Bracket creep: The slow creep that’s been picking your pocket
Bracket creep: The slow creep that’s been picking your pocket
By Beatrie Gouws
Measuring inflation, means measuring the rate at which prices rise: For example, where a litre of milk or a loaf of bread costs more today, than it used to.
Annual inflationary adjustments to tax brackets aims to address the effect of fiscal drag on taxpayers.
Fiscal drag (aka bracket creep) happens when inflation pushes nominal incomes higher, but where the tax brackets stay the same thereby causing taxpayers to be taxed more, even though their real (inflation-adjusted) income has not increased.
Stated differently, if your salary increases annually to keep up with the growing cost of living, you will annually be taxed at higher marginal tax rates.
The last South African budget that gave meaningful fiscal drag relief appears to have been the 2023/24 budget. Subsequent budgets (2024 - 2026) did not adjust tax thresholds and rebates fully for inflation, thereby effectively letting bracket creep generate revenue instead.

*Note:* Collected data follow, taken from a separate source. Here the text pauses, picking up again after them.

Lemma indent_renders v : forall n d, (depth v <= d)%nat -> numbers_ok v -> renders d (valid_json v) (indent_json n v).
Proof.
  revert v. fix IH 1. intros [|b|l|s|vs|ms] n d Hd Hn; try by apply write_renders.
  - destruct vs as [|v0 vs0]; [by apply write_renders|]. destruct d as [|d]; [simpl in Hd; lia|].
    cbn [depth] in Hd. apply le_S_n in Hd. cbn [indent_json]. rewrite <- (str_app_assoc _ _ "]").
    apply (R_array d), (indent_items d _ _ (indent_json (S n)) (v0 :: vs0)); [done | apply spaces_new_line..|]. revert Hd Hn. generalize (v0 :: vs0).
    fix IHl 1. intros [|v vs] Hd Hn w Hw; [by apply not_elem_of_nil in Hw|].
    cbn [map] in Hd. apply max_list_cons in Hd as [Hd1 Hd2]. destruct Hn as [Hn1 Hn2].
    apply list_elem_of_In in Hw. destruct Hw as [<-|Hw]; [by apply IH|].
    apply (IHl vs); [done.. | by apply list_elem_of_In].
  - destruct ms as [|m0 ms0]; [by apply write_renders|]. destruct d as [|d]; [simpl in Hd; lia|].
    cbn [depth] in Hd. apply le_S_n in Hd. cbn [indent_json]. rewrite <- (str_app_assoc _ _ "}").
    apply (R_object d), (indent_members d _ _ (indent_json (S n)) (m0 :: ms0)); [done | apply spaces_new_line..|]. revert Hd Hn. generalize (m0 :: ms0).
    fix IHl 1. intros [|[k v] ms] Hd Hn k' w Hw; [by apply not_elem_of_nil in Hw|].
    cbn [map] in Hd. apply max_list_cons in Hd as [Hd1 Hd2]. destruct Hn as [Hn1 Hn2].
    apply list_elem_of_In in Hw. destruct Hw as [[= <- <-]|Hw]; [by apply IH|].
    eapply (IHl ms); [done.. | by apply list_elem_of_In].
Qed.
(* ===== verification/Seams.v ===== *)
(** * Seam types shared by the components

    The values that cross the interfaces of [internal/supervisor]: tasks,
    executor results and the typed operator messages of the control plane. *)

From stdpp Require Import base gmap strings list.
From Stdlib Require Import ZArith.
From S2P Require Import Prelude GoStrings.

(** One unit of work ([supervisor.Task]). *)
Record Task := mkTask {
  task_ID : string;
  task_Repo : string;
  task_Spec : string;
  task_PriorFailure : string
}.

(** The zero [supervisor.Task]. *)
Definition zero_task : Task := mkTask "" "" "" "".

(** What an executor returns after attempting a task ([supervisor.Result]). *)
Record ExecResult := mkExecResult {
  res_Branch : string;
  res_OK : bool
}.

(** Kinds of operator messages ([supervisor.MessageKind]). *)
Inductive MessageKind :=
| MsgNewGoal
| MsgStatus
| MsgInfo
| MsgCancel
| MsgConfirm
| MsgApprove
| MsgDeny.

(** One typed inbound message ([supervisor.Message]). *)
Record Message := mkMessage {
  msg_Kind : MessageKind;
  msg_GoalID : string;
  msg_Goal : Task;
  msg_Text : string;
  msg_TaskID : string
}.

(** [MessageKind.String]. *)
Definition MessageKind_String (k : MessageKind) : string :=
  match k with
  | MsgNewGoal => "new-goal"
  | MsgStatus => "status"
  | MsgInfo => "info"
  | MsgCancel => "cancel"
  | MsgConfirm => "confirm"
  | MsgApprove => "approve"
  | MsgDeny => "deny"
  end.

#[export] Instance Task_eq_dec : EqDecision Task.
Proof. solve_decision. Defined.
#[export] Instance MessageKind_eq_dec : EqDecision MessageKind.
Proof. solve_decision. Defined.
#[export] Instance Message_eq_dec : EqDecision Message.
Proof. solve_decision. Defined.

It should be mentioned that the initial 2026 Budget included proposed adjustments to the personal income tax brackets and rebates that would have reduced pressure on lower-income earners and provided partial relief for higher income earners. However, this proposal was part of the casualties when the proposed VAT increases were denied.
For 2027, we are buoyed by the proposed adjusting of personal income tax brackets and rebates fully in line with inflation. It is especially welcome that relief is also reaching the lower 18% bracket.

Fiscal drag aside, if increases in income do not keep track annually with your personal rate of inflation, you will find yourself running short.
Where the Consumer Price Index (CPI) averages costs, your personal inflation rate tracks inflation for items you consume, such as higher education or specific lifestyle expenses.
To accurately measure your personal inflation, you should compare your total spending in a specific period (e.g., this month) against the same period from a year ago. You can specifically focus on three concrete items:
- New monthly expenses: New expenses may be due to new needs, e.g. education for children, or because a more cost-effective option fell away, e.g. busses are no longer available, and you now take a taxi to work.
- Lifestyle improvements: A quick example here is if where you start buying more expensive groceries or opt to take up a new hobby.
- One-off large purchases: If you purchase a vehicle or a house, you should consider how the related costs will impact your expenses.
Prior to getting to making use of the Government’s social safety net, there are still a lot of services and infrastructure that taxpayers rely on. Therefore, especially at the lower end of the brackets, a taxpayer’s personal inflation rate is heavily impacted by their access to Government services and infrastructure.
That is why we are so encouraged by the Finance Minister’s proposals on improving public spending, as well as spatial and housing reforms focussing on restructuring of our cities to ensure that people have access to affordable housing located close to centres of economic activity.